Do the AMX have any collectable value?
&
who mad the Porsche? no #'s on the inside.
Thank you


----------



## A/FX Nut (May 28, 2004)

The Porsche looks like a Tomy.

The AMC Matadors in stock car form are somewhat collectable. The Taxi version is pretty common.

They make cool customs though.

Randy.


----------



## old blue (May 4, 2007)

AMX? 

The cars picture are AFX and two of them are AMC Matadors. They are popular in the hobby but not terribly rare.
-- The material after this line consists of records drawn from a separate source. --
Definition MAX_TRACKED_BLOCK_INDEX : Z := 100.

(** ** Formats and events *)
Inductive StreamFormat := OpenAI | Anthropic | Unknown.

Definition is_anthropic_event (name : str) : bool :=
  existsb (λ n, bool_decide (name = lit n))
    ["message_start"; "content_block_start"; "content_block_delta"; "content_block_stop";
     "message_delta"; "message_stop"; "ping"; "error"]%string.

Record SseEvent := mkEvent {
  event_type : option str;
  data : Value;
}.

Section Parse.
Context `{Serde}.

(** What one line decides, if anything. *)
Definition detect_line (line : str) : option StreamFormat :=
  let by_event :=
    match strip_field line (lit "event:") with
    | Some e =>
        if bool_decide (e = lit "message_start") || bool_decide (e = lit "content_block_delta")
        then Some Anthropic else None
    | None => None
    end in
  match by_event with
  | Some f => Some f
  | None =>
      json ← strip_field line (lit "data:") ≫= from_str;
      match get json (lit "choices") with
      | Some _ => Some OpenAI
      | None =>
          match get json (lit "type") ≫= as_str with
          | Some t => if is_anthropic_event t then Some Anthropic else None
          | None => None
          end
      end
  end.

Fixpoint detect_lines (ls : list str) : StreamFormat :=
  match ls with
  | [] => Unknown
  | l :: ls' => match detect_line l with Some f => f | None => detect_lines ls' end
  end.
Definition detect_format (data : str) : StreamFormat := detect_lines (lines data).

Fixpoint parse_lines (ls : list str) (current : option str) : list SseEvent :=
  match ls with
  | [] => []
  | line :: ls' =>
      if bool_decide (line = []) then parse_lines ls' None
      else
        match strip_field line (lit "event:") with
        | Some v => parse_lines ls' (Some v)
        | None =>
            match strip_field line (lit "data:") with
            | Some json_str =>
                if bool_decide (trim json_str = DONE) then parse_lines ls' current
                else
                  match from_str json_str with
                  | Some json => mkEvent current json :: parse_lines ls' current
                  | None => parse_lines ls' current
                  end
            | None => parse_lines ls' current
            end
        end
  end.
Definition parse_sse_events (data : str) : list SseEvent := parse_lines (lines data) None.
End Parse.

(** ** OpenAI chunks *)
Definition seed_message : Value :=
  VObject [(lit "role", vstr "assistant"); (lit "content", VNull); (lit "tool_calls", VNull)].

Definition seed_choice (choice : Value) : Value :=
  match choice with
  | VObject obj =>
      match map_get (lit "delta") obj, map_get (lit "message") obj with
      | None, Some _ => VObject obj
      | _, _ => VObject (map_insert (lit "message") seed_message (map_remove (lit "delta") obj))
      end
  | _ => choice
  end.

(** A string-valued key that grows: appended to, or (re)created. *)
Definition append_str (obj : list (str * Value)) (k s : str) : list (str * Value) :=
  match map_get k obj with
  | Some (VString existing) => map_insert k (VString (existing ++ s)) obj
  | _ => map_insert k (VString s) obj
  end.

(** The name and argument fragments of a continuation. *)
Definition merge_name (obj : list (str * Value)) (name : str) : list (str * Value) :=
  match map_get (lit "name") obj with
  | Some (VString existing) =>
      if bool_decide (existing = []) then map_insert (lit "name") (VString name) obj
      else if bool_decide (existing ≠ name) then map_insert (lit "name") (VString (existing ++ name)) obj
      else obj
  | _ => map_insert (lit "name") (VString name) obj
  end.

Definition merge_tool_call_slot (slot new_call : Value) : option Value :=
  match get new_call (lit "function") with
  | None => Some slot
  | Some new_func =>
      match get slot (lit "function") with
      | None => index_set slot (lit "function") new_func
      | Some (VObject acc_func) =>
          let acc_func :=
            match get new_func (lit "name") ≫= as_str with
            | Some name => if bool_decide (name = []) then acc_func else merge_name acc_func name
            | None => acc_func
            end in
          let acc_func :=
            match get new_func (lit "arguments") ≫= as_str with
            | Some args => append_str acc_func (lit "arguments") args
            | None => acc_func
            end in
          Some (set_key slot (lit "function") (VObject acc_func))
      | Some _ => Some slot
      end
  end.

(** [while arr.len() <= idx { arr.push(Null) }] *)
Definition grow (arr : list Value) (idx : nat) : list Value :=
  arr ++ replicate (S idx - length arr) VNull.

(** Position of the last entry that is not null. *)
Fixpoint last_non_null (arr : list Value) : option nat :=
  match arr with
  | [] => None
  | v :: arr' =>
      match last_non_null arr' with
      | Some i => Some (S i)
      | None => if is_null v then None else Some 0
      end
  end.

Definition merge_tool_call (acc_arr : list Value) (new_call : Value) : option (list Value) :=
  match get new_call (lit "index") ≫= as_u64 with
  | Some idx =>
      if (MAX_TRACKED_BLOCK_INDEX <? idx)%Z then Some acc_arr
      else
        let i := Z.to_nat idx in
        let acc_arr := grow acc_arr i in
        match acc_arr !! i with
        | Some VNull => Some (<[i := new_call]> acc_arr)
        | Some slot => slot' ← merge_tool_call_slot slot new_call; Some (<[i := slot']> acc_arr)
        | None => None
        end
  | None =>
      match last_non_null acc_arr with
      | Some i =>
          match acc_arr !! i with
          | Some slot => slot' ← merge_tool_call_slot slot new_call; Some (<[i := slot']> acc_arr)
          | None => None
          end
      | None => Some (acc_arr ++ [new_call])
      end
  end.

Fixpoint merge_tool_calls (acc_arr : list Value) (new_arr : list Value) : option (list Value) :=
  match new_arr with
  | [] => Some acc_arr
  | c :: new_arr' => acc_arr' ← merge_tool_call acc_arr c; merge_tool_calls acc_arr' new_arr'
  end.

(** [if let Some(m) = acc_choice.get_mut("message") { .. }] *)
Definition with_message (acc_choice : Value) (f : Value → option Value) : option Value :=
  match get acc_choice (lit "message") with
  | Some m => m' ← f m; Some (set_key acc_choice (lit "message") m')
  | None => Some acc_choice
  end.

(** [match m.get_mut(k) { Some(String(e)) => e.push_str(s), _ => m[k] = s }] *)
Definition push_text (k s : str) (m : Value) : option Value :=
  match get m k with
  | Some (VString existing) => Some (set_key m k (VString (existing ++ s)))
  | _ => index_set m k (VString s)
  end.

Definition merge_message_tools (tool_calls : Value) (m : Value) : option Value :=
  match get m (lit "tool_calls") with
  | Some VNull => Some (set_key m (lit "tool_calls") tool_calls)
  | Some (VArray acc_arr) =>
      match tool_calls with
      | VArray new_arr =>
          acc_arr' ← merge_tool_calls acc_arr new_arr;
          Some (set_key m (lit "tool_calls") (VArray acc_arr'))
      | _ => Some m
      end
  | _ => Some m
  end.

(** One optional field of the delta. *)
Definition on_field {A} (x : option A) (f : A → Value → option Value) (acc_choice : Value) : option Value :=
  match x with Some a => with_message acc_choice (f a) | None => Some acc_choice end.

Definition merge_delta (acc_choice delta : Value) : option Value :=
  c1 ← on_field (match get delta (lit "role") with Some r => if is_string r then Some r else None | None => None end)
         (λ role m, index_set m (lit "role") role) acc_choice;
  c2 ← on_field (get delta (lit "content") ≫= as_str) (push_text (lit "content")) c1;
  c3 ← on_field (get delta (lit "reasoning_text") ≫= as_str) (push_text (lit "reasoning_text")) c2;
  c4 ← on_field (get delta (lit "reasoning_opaque")) (λ o m, index_set m (lit "reasoning_opaque") o) c3;
  on_field (get delta (lit "tool_calls")) merge_message_tools c4.

Definition merge_choice (acc_choice choice : Value) : option Value :=
  c ← match get choice (lit "delta") with Some delta => merge_delta acc_choice delta | None => Some acc_choice end;
  match get choice (lit "finish_reason") with
  | Some finish => if is_null finish then Some c else index_set c (lit "finish_reason") finish
  | None => Some c
  end.

(** The loop over the chunk's choices, [i] of them done. *)
Fixpoint merge_choices (i : nat) (acc_choices chunk_choices : list Value) : option (list Value) :=
  match chunk_choices with
  | [] => Some acc_choices
  | choice :: rest =>
      let acc_choices := if length acc_choices =? i then acc_choices ++ [seed_choice choice] else acc_choices in
      acc_choices' ←
        match acc_choices !! i with
        | Some acc_choice => c ← merge_choice acc_choice choice; Some (<[i := c]> acc_choices)
        | None => Some acc_choices
        end;
      merge_choices (S i) acc_choices' rest
  end.

(** [if let Some(v) = chunk.get(k) { acc[k] = v }], with a filter on [v]. *)
Definition copy_stat (k : str) (keep : Value → bool) (chunk acc : Value) : option Value :=
  match get chunk k with
  | Some v => if keep v then index_set acc k v else Some acc
  | None => Some acc
  end.

Definition merge_stream_stats (acc chunk : Value) : option Value :=
  a1 ← copy_stat (lit "usage") (λ _, true) chunk acc;
  a2 ← copy_stat (lit "model") (λ v, negb (is_null v)) chunk a1;
  a3 ← copy_stat (lit "timings") (λ _, true) chunk a2;
  copy_stat (lit "metrics") (λ v, negb (is_null v)) chunk a3.

Definition merge_into (acc chunk : Value) : option Value :=
  acc' ←
    match get acc (lit "choices"), get chunk (lit "choices") with
    | Some (VArray acc_choices), Some (VArray chunk_choices) =>
        cs ← merge_choices 0 acc_choices chunk_choices;
        Some (set_key acc (lit "choices") (VArray cs))
    | _, _ => Some acc
    end;
  merge_stream_stats acc' chunk.

Definition envelope_of (chunk : Value) : option Value :=
  match get chunk (lit "choices") with
  | Some (VArray _) => Some (set_key chunk (lit "choices") (VArray []))
  | _ => index_set chunk (lit "choices") (VArray [])
  end.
The Porche may be later when it would have been Tomy but they all three will fit the same chasis. Are you looking to sell them?

Old Blue


----------



## old blue (May 4, 2007)

I need to type faster!!


----------



## micyou03 (Apr 8, 2003)

959 definitely Tomy.


----------



## 1970AMX (Feb 3, 2011)

I think AMXs are collectable, but then, I might be biased. lol


----------



## videojimmy (Jan 12, 2006)

WOW Randy, that custom Matador RULES!
The cop are is also very cool. Do the lights work?
Both look great.


----------



## A/FX Nut (May 28, 2004)

videojimmy said:


> WOW Randy, that custom Matador RULES!
> The cop are is also very cool. Do the lights work?
> Both look great.


No Jimmy, the lights don't work. I'd like to fix that or build a new one with working lights. That car took 2nd place in the Concour d' Elegance custom contest at the 2009 Autofest. 

Randy.


----------



## noddaz (Aug 6, 1999)

*cool paint (thread hijack!)*










Very nice!


----------



## A/FX Nut (May 28, 2004)

noddaz said:


> Very nice!



Thanks man,

I used Parma masking tape to seperate the red from the blue. The car was Mark Donahue's 1972 NASCAR racer.

MTYoder let me borrow some 8mm footage transfered to DVD. Neat stuff on that DVD. The hauler was a box truck hauling the car on a trailer.

Randy.


----------